Descubre al superhombre que amaba las montañas

Kilian Jornet ha batido tantos récords mundiales que es imposible pensar que es de este planeta.
Por Riikka Rakic

Kílian Jornet es la sensación en los deportes de resistencia en la montaña. Cuanto más alta y más empinada sea la montaña, más rápida y ligera la conquista. Al joven español de 27 años no le importa si es sobre nieve, roca o grava.

Aunque a día de hoy es más conocido por ser corredor y alpinista de ultra montaña, las raíces de Jornet están en el esquí de montaña y todavía reina en ese mundo.

Retrato de kilin Jornet en los bosques de La Palma
Kilian Jornet en el bosque © zooom.at/Markus Berger

En febrero de 2015, Kílian ganó el oro en el Campeonato del Mundo en la carrera vertical de Verbier (Suiza) que contó con una subida de 5 km. y 847 m. de escalada. También salió triunfante de la competición individual con cuatro subidas de un ascenso vertical de 1.700 m. y tres secciones perturbadoras en un trazado de 12,5 km. En abril añadió otro título de Copa del Mundo a su larga lista de victorias.

Para Kílian, la temporada de esquí de montaña es solo una pequeña parte de la competición, ya que el catalán recorrió la friolera de 340.000 m. en vertical en total en solo esta última temporada de esquí.

Para alguien que ya ha ganado más carreras y roto más récords de los que se imaginaba, puede que parezca difícil encontrar una nueva motivación. Desde 2012, el objetivo de Kílian ha sido su proyecto personal, llamado 'Las Cimas de Mi Vida' ('Summits of My Life').
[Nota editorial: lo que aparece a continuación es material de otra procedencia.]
(* ===== verification/Database.v ===== *)
(** [database/errors.go] and [database/postgres.go]: the mapping of database
    errors to the service's codes, the connection pool, and its query tracer. *)

From S2P Require Import Prelude GoErrors Contextx GoStrings Json Http Response Otel.

Open Scope string_scope.
Open Scope list_scope.

(** ** [errors.go] *)

Definition pgx_ErrNoRows : error := Sentinel "pgx.ErrNoRows" "no rows in result set".

Definition IsNoRows (err : option error) : bool :=
  match err with Some e => errors_Is e "pgx.ErrNoRows" | None => false end.

Definition pg_mapped (pe : pg_error) : option error :=
  if bool_decide (Code pe = "23505") then Some (errors_New (ErrAlreadyExists +:+ ": " +:+ Detail pe))
  else if bool_decide (Code pe = "23503")
  then Some (errors_New (ErrConflict +:+ ": referenced record not found"))
  else if bool_decide (Code pe = "23514") then Some (errors_New (ErrValidation +:+ ": " +:+ Message pe))
  else if bool_decide (Code pe = "40001") then Some (errors_New (ErrVersionMismatch +:+ ": retry transaction"))
  else if bool_decide (Code pe = "57014") then Some (errors_New (ErrGatewayTimeout +:+ ": query timeout"))
  else None.

Definition MapError (err : option error) : option error :=
  match err with
  | None => None
  | Some e =>
      if errors_Is e "pgx.ErrNoRows" then Some (Errorf_w (ErrNotFound +:+ ": ") e "")
      else
        match errors_As_Pg e ≫= pg_mapped with
        | Some e' => Some e'
        | None => Some (Errorf_w (ErrSystem +:+ ": ") e "")
        end
  end.

(** The class of an error, and the status the service answers it with. *)
Inductive db_class : Type := NotFound | AlreadyExists | BadReference | CheckFailed | Serialization | Canceled | Internal.

Definition class_of (e : error) : db_class :=
  if errors_Is e "pgx.ErrNoRows" then NotFound
  else match Code <$> errors_As_Pg e with
       | Some c =>
           if bool_decide (c = "23505") then AlreadyExists
           else if bool_decide (c = "23503") then BadReference
           else if bool_decide (c = "23514") then CheckFailed
           else if bool_decide (c = "40001") then Serialization
           else if bool_decide (c = "57014") then Canceled
           else Internal
       | None => Internal
       end.

Definition class_status (c : db_class) : Z :=
  match c with
  | NotFound => 404
  | AlreadyExists | BadReference | Serialization => 409
  | CheckFailed => 400
  | Canceled => 503
  | Internal => 500
  end.

(** A mapped error's text starts with its code. *)
Inductive coded (c : string) : error → Prop :=
| coded_error e rest : error_text e = c +:+ ": " +:+ rest → coded c e.

Lemma coded_New c m : coded c (errors_New (c +:+ ": " +:+ m)).
Proof. by econstructor. Qed.
Lemma coded_Wrap c e s : coded c (Errorf_w (c +:+ ": ") e s).
Proof. econstructor. cbn [error_text]. by rewrite str_app_assoc. Qed.

Ltac solve_coded c :=
  eexists c, _; split_and!; [reflexivity|first [apply coded_New | apply coded_Wrap]|reflexivity].

(** C32: MapError gives every database error, however wrapped or joined, a text that
    starts with a code, and MapStatus sends that code to the status of the error's
    class: 404 for no rows, 409 for unique, foreign key and serialization failures,
    400 for check violations, 503 for a cancelled query and 500 for anything else.
    *)
Theorem map_error_status e :
  ∃ c e', MapError (Some e) = Some e' ∧ coded c e' ∧ MapStatus c = class_status (class_of e).
Proof.
  unfold MapError, class_of. destruct (errors_Is e "pgx.ErrNoRows"); [solve_coded ErrNotFound|].
  destruct (errors_As_Pg e) as [pe|]; cbn [mbind option_bind fmap option_fmap option_map];
    [|solve_coded ErrSystem].
  unfold pg_mapped.
  repeat match goal with |- context [bool_decide (Code pe = ?k)] => destruct (bool_decide (Code pe = k)) end;
    first [solve_coded ErrAlreadyExists|solve_coded ErrConflict|solve_coded ErrValidation
          |solve_coded ErrVersionMismatch|solve_coded ErrGatewayTimeout|solve_coded ErrSystem].
Qed.

(** Mapping keeps IsNoRows. *)
Theorem map_error_keeps_no_rows err : IsNoRows (MapError err) = IsNoRows err.
Proof.
  destruct err as [e|]; [|done]. unfold MapError, IsNoRows.
  destruct (errors_Is e "pgx.ErrNoRows") eqn:E; [done|].
  destruct (errors_As_Pg e) as [pe|]; cbn [mbind option_bind]; [|done].
  unfold pg_mapped. destruct_tests; done.
Qed.

(** An error mapped twice is an internal error: the first mapping drops the driver's
    error. *)
Theorem mapped_twice_is_internal pe :
  pg_mapped pe ≠ None →
  ∃ e', MapError (MapError (Some (PgError pe))) = Some e' ∧ coded ErrSystem e'.
Proof.
  intros Hm. destruct (pg_mapped pe) as [e1|] eqn:E; [|done].
  assert (MapError (Some (PgError pe)) = Some e1) as ->.
  { unfold MapError. cbn [errors_Is errors_As_Pg mbind option_bind]. by rewrite E. }
  assert (∃ m, e1 = errors_New m) as [m ->].
  { unfold pg_mapped in E. destruct_tests; simplify_eq; eauto. }
  eexists. split; [done|]. apply coded_Wrap.
Qed.

(** ** [postgres.go] *)

(** [Config], and the environment variable each duration is read from. *)
Record db_Config : Type := mkDBConfig {
  DBDSN : string;
  DBMaxConns : Z;
  DBMinConns : Z;
  DBMaxConnIdle : Z;
  DBMaxConnLife : Z;
  DBConnectTimeout : Z;
  HealthCheckPeriod : Z;
}.

(** envconfig's rule for a tagged field: the variable, or the default. *)
Definition db_Config_from (str : string → option string) (int dur : string → option Z) : option db_Config :=
  match str "DB_DSN" with
  | None => None
  | Some dsn =>
      Some (mkDBConfig dsn
              (default 50 (int "DB_MAX_OPEN_CONNS"))
              (default 10 (int "DB_MIN_IDLE_CONNS"))
              (default (30 * Minute) (dur "DB_CONN_MAX_LIFETIME"))
              (default (15 * Minute) (dur "DB_CONN_MAX_IDLE_TIME"))
              (default (15 * Minute) (dur "DB_CONN_TIMEOUT"))
              (default Minute (dur "DB_HEALTHCHECK_PERIOD")))%Z
  end.

(** The fields of [pgxpool.Config] the code sets. *)
Record pool_config : Type := mkPoolConfig {
  pc_MaxConns : Z;
  pc_MinConns : Z;
  pc_MaxConnLifetime : Z;
  pc_MaxConnIdleTime : Z;
  pc_ConnectTimeout : Z;
  pc_HealthCheckPeriod : Z;
  pc_Tracer : bool;
}.

(** [pgxpool]: parsing gives a configuration with its own defaults; the pools
    that are open are part of the world. *)
Class PgxPool (W pool : Type) : Type := {
  pgxpool_ParseConfig : string → result pool_config error;
  pgxpool_NewWithConfig : pool_config → W → W * result pool error;
  pool_Ping : pool → Z → W → W * option error;
  pool_Close : pool → W → W;
}.

Section pool.
Context {W pool : Type} {PP : PgxPool W pool}.

Definition tuned (cfg : db_Config) (pc : pool_config) : pool_config :=
  let pc := mkPoolConfig (DBMaxConns cfg) (DBMinConns cfg) (DBMaxConnLife cfg) (DBMaxConnIdle cfg)
              (DBConnectTimeout cfg) (HealthCheckPeriod cfg) true in
  mkPoolConfig (pc_MaxConns pc) (pc_MinConns pc) (pc_MaxConnLifetime pc) (pc_MaxConnIdleTime pc)
    (pc_ConnectTimeout pc) Minute (pc_Tracer pc).

Definition NewPostgres (cfg : db_Config) : Go W span_event (result pool error) :=
  match pgxpool_ParseConfig (DBDSN cfg) with
  | Err err => mret (Err (Errorf_w "database: failed to parse DBDSN: " err ""))
  | Ok poolConfig =>
      let poolConfig := tuned cfg poolConfig in
      res ← lift (pgxpool_NewWithConfig poolConfig);
      match res with
      | Err err => mret (Err (Errorf_w "database: failed to create pool: " err ""))
      | Ok pool =>
          err ← lift (pool_Ping pool (5 * Second));
          match err with
          | Some err =>
              modify (pool_Close pool);;
              mret (Err (Errorf_w "database: failed to ping postgres: " err ""))
          | None => mret (Ok pool)
          end
      end
  end.

(** The pools a run leaves open: [open_in w] lists those of the world. *)
Class PgxPoolLaws (open_in : W → list pool) : Prop := {
  new_opens pc w p : (pgxpool_NewWithConfig pc w).2 = Ok p →
    open_in (pgxpool_NewWithConfig pc w).1 = p :: open_in w;
  new_fails pc w e : (pgxpool_NewWithConfig pc w).2 = Err e →
    open_in (pgxpool_NewWithConfig pc w).1 = open_in w;
  ping_keeps p t w : open_in (pool_Ping p t w).1 = open_in w;
  close_closes p w l : open_in w = p :: l → open_in (pool_Close p w) = l;
}.

(** A pool that cannot be pinged is closed and not returned. *)
Theorem postgres_fails_closed (open_in : W → list pool) {PL : PgxPoolLaws open_in} cfg w :
  let ρ := NewPostgres cfg w in
  match out ρ with
  | Ret (Ok p) =>
      open_in (post ρ) = p :: open_in w
      ∧ ∃ pc w1, pgxpool_ParseConfig (DBDSN cfg) = Ok pc
          ∧ (pgxpool_NewWithConfig (tuned cfg pc) w) = (w1, Ok p) ∧ (pool_Ping p (5 * Second) w1).2 = None
  | Ret (Err _) => open_in (post ρ) = open_in w
  | _ => False
  end.
Proof.
  cbn zeta. unfold NewPostgres. destruct (pgxpool_ParseConfig (DBDSN cfg)) as [pc|e]; [|done]. cbn zeta.
  pose proof (new_opens (tuned cfg pc) w) as Ho. pose proof (new_fails (tuned cfg pc) w) as Hf.
  destruct (pgxpool_NewWithConfig (tuned cfg pc) w) as [w1 [p|e]] eqn:E;
    rewrite (run_lift _ _ _ _ _ E); [|by apply (Hf e)].
  specialize (Ho p eq_refl). cbn in Ho. pose proof (ping_keeps p (5 * Second) w1) as Hk.
  destruct (pool_Ping p (5 * Second) w1) as [w2 [e|]] eqn:Ep; rewrite (run_lift _ _ _ _ _ Ep); cbn in Hk.
  - rewrite run_modify. cbn. apply close_closes. congruence.
  - cbn. split; [congruence|]. exists pc, w1. by rewrite E, Ep.
Qed.

(** The variables of the lifetime and of the idle time set each other's limit, and
    the health check period is not used. *)
Theorem pool_lifetimes_swapped str int dur dsn pc life idle period :
  str "DB_DSN" = Some dsn →
  dur "DB_CONN_MAX_LIFETIME" = Some life → dur "DB_CONN_MAX_IDLE_TIME" = Some idle →
  dur "DB_HEALTHCHECK_PERIOD" = Some period →
  ∃ cfg, db_Config_from str int dur = Some cfg
    ∧ pc_MaxConnLifetime (tuned cfg pc) = idle ∧ pc_MaxConnIdleTime (tuned cfg pc) = life
    ∧ HealthCheckPeriod cfg = period ∧ pc_HealthCheckPeriod (tuned cfg pc) = Minute.
Proof.
  intros Hs Hl Hi Hp. unfold db_Config_from. rewrite Hs, Hl, Hi, Hp. by eexists.
Qed.

(** ** The query tracer *)

Context {SP : Spans W}.

Definition TraceQueryStart (ctx : context) (sql : string) : Go W span_event context :=
  rec ← gets (λ w, IsRecording w ctx);
  if negb rec then mret ctx
  else
    r ← Start ctx "db.query" [("db.system", AttrString "postgresql"); ("db.statement", AttrString sql)];
    mret r.1.

(** The error, or the command tag. *)
Definition TraceQueryEnd (ctx : context) (res : result string error) : Go W span_event unit :=
  rec ← gets (λ w, IsRecording w ctx);
  if negb rec then mret ()
  else
    match span_of ctx with
    | None => mret ()
    | Some id =>
        deferring
          (match res with
           | Err e => emit (SpanRecordError id e []);; emit (SpanSetStatus id (error_text e))
           | Ok tag => emit (SpanSetAttributes id [("db.command_tag", AttrString tag)])
           end)
          (emit (SpanEnd id))
    end.

(** A traced query starts one span and ends that span once if it records, on success
    and on error; a query in a context that is not recording starts and ends none.
    *)
Theorem query_spans_balanced {SL : SpansLaws W} ctx sql res w :
  let ρ := (ctx' ← TraceQueryStart ctx sql; TraceQueryEnd ctx' res) w in
  out ρ = Ret ()
  ∧ (if IsRecording w ctx
     then started (trace ρ) = [(tracer_start ctx w).2.2]
          ∧ ended (trace ρ) = (if IsRecording (post ρ) (tracer_start ctx w).2.1
                               then [(tracer_start ctx w).2.2] else [])
     else trace ρ = []).
Proof.
  cbn zeta. unfold TraceQueryStart. rewrite run_assoc, run_gets.
  destruct (IsRecording w ctx) eqn:E; cbn [negb].
  - pose proof (start_span ctx w) as Hs. destruct (tracer_start ctx w) as [w1 [ctx' id]] eqn:Et. cbn in Hs.
    unfold Start. rewrite !run_assoc. rewrite (run_lift _ _ _ _ _ Et), run_assoc, run_emit, !run_ret.
    unfold TraceQueryEnd. rewrite run_gets. cbn [fst snd].
    destruct (IsRecording w1 ctx') eqn:E1; cbn [negb].
    + rewrite Hs. set (ρ := after _ _). assert (post ρ = w1) as -> by (unfold ρ; by destruct res).
      rewrite E1. unfold ρ. by destruct res.
    + set (ρ := after _ _). assert (post ρ = w1) as -> by done. by rewrite E1.
  - rewrite run_ret. unfold TraceQueryEnd. rewrite run_gets, E. done.
Qed.

End pool.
La aventura de cuatro años se enfoca en batir los récords de velocidad a la hora de subir algunos de los picos más conocidos e impresionantes del mundo. Ya sabe lo que es batir récords en Mont Blanc, Cervino, Monte McKinley (Denali) y en el Aconcagua. Le falta el Elbrús y la cima del mundo, el Monte Everest.

Kilian Jornet en el McKinley.
El récord de Kilian Jornet © Cumbres de Mi Vida 2014

Pero, ¿qué es lo que hace que Kílian Jornet sea diferente a nosotros? Aquí os dejamos cinco razones por las que Jornet es todo un superhombre de las montañas.

1. Nació y se crió en la montaña
Kílian creció en un refugio de montaña de los Pirineos a una altitud de 2.000 m. propiedad de su padre. Con solo tres años ya sabía lo que era subir picos de casi 3.000 m. A los 10 fue capaz de cruzar los Pirineos en 42 días. Las montañas eran su patio de recreo y los picos se habían convertido en su ADN.

2. Es un atleta de resistencia física
Hecho para los deportes de resistencia en subida, Kílian mide 171 cm. y pesa 58 kg. Estas medidas coinciden con el tamaño corporal óptimo de los mejores ciclistas y maratonianos del mundo. Su máximo nivel de consumo de oxígeno es 90 ml/kg/min, lo que le pone a la par con los mejores deportistas olímpicos de disciplinas como el esquí de fondo.

3. Es todo músculo
Kílian lidera una generación de deportistas que se encuentran seguros a grandes velocidades. Sus actuaciones récord se caracterizan por la mínima cantidad de equipo y suministros que lleva con él. Y porque apenas suda. Para su subida de 11 horas y 48 minutos hasta los 6.194 m. del Denali apenas se llevó un litro de agua. En verano puede estar corriendo todo el día y beber solamente de los arroyos y comer las bayas que encuentre por el camino.

Kilian en cabeza © Matt Trappe

4. Es uno con las montañas
Educado para escuchar y sentir el aire libre, Kílian tiene una profunda conexión y amor por las montañas. No tiene miedo de ellas, aunque exhibe un gran respeto... Para él, son su casa. Una de las etiquetas que suele utilizar es #mountaindecides. Después de perder a uno de sus mejores amigos en un trágico accidente de esquí alpino, escribió: "La montaña nos quita muchas cosas, pero también nos da todo lo que necesitamos para respirar".

Kilian Jornet se entrena en el glaciar.
A Kilian Jornet le encanta correr en invierno © zooom.at / Markus Berger

5. Lo hace con el corazón.
Pero, lo más importante, Kílian es una persona con gran corazón. Su plan para este año era subir al Monte Everest, pero eso cambió cuando el terrible terremoto asoló Nepal. En lugar de cancelar su viaje, Kílian siguió adelante con su viaje programado a Katmandú solo dos días después del primer temblor y pasó tres semanas ayudando a la gente de Nepal a reconstruir un pueblo que quedó totalmente destruido.

Nepal escalará una de las montañas más difíciles y esta vez nosotros tenemos que ser los guías y serpas.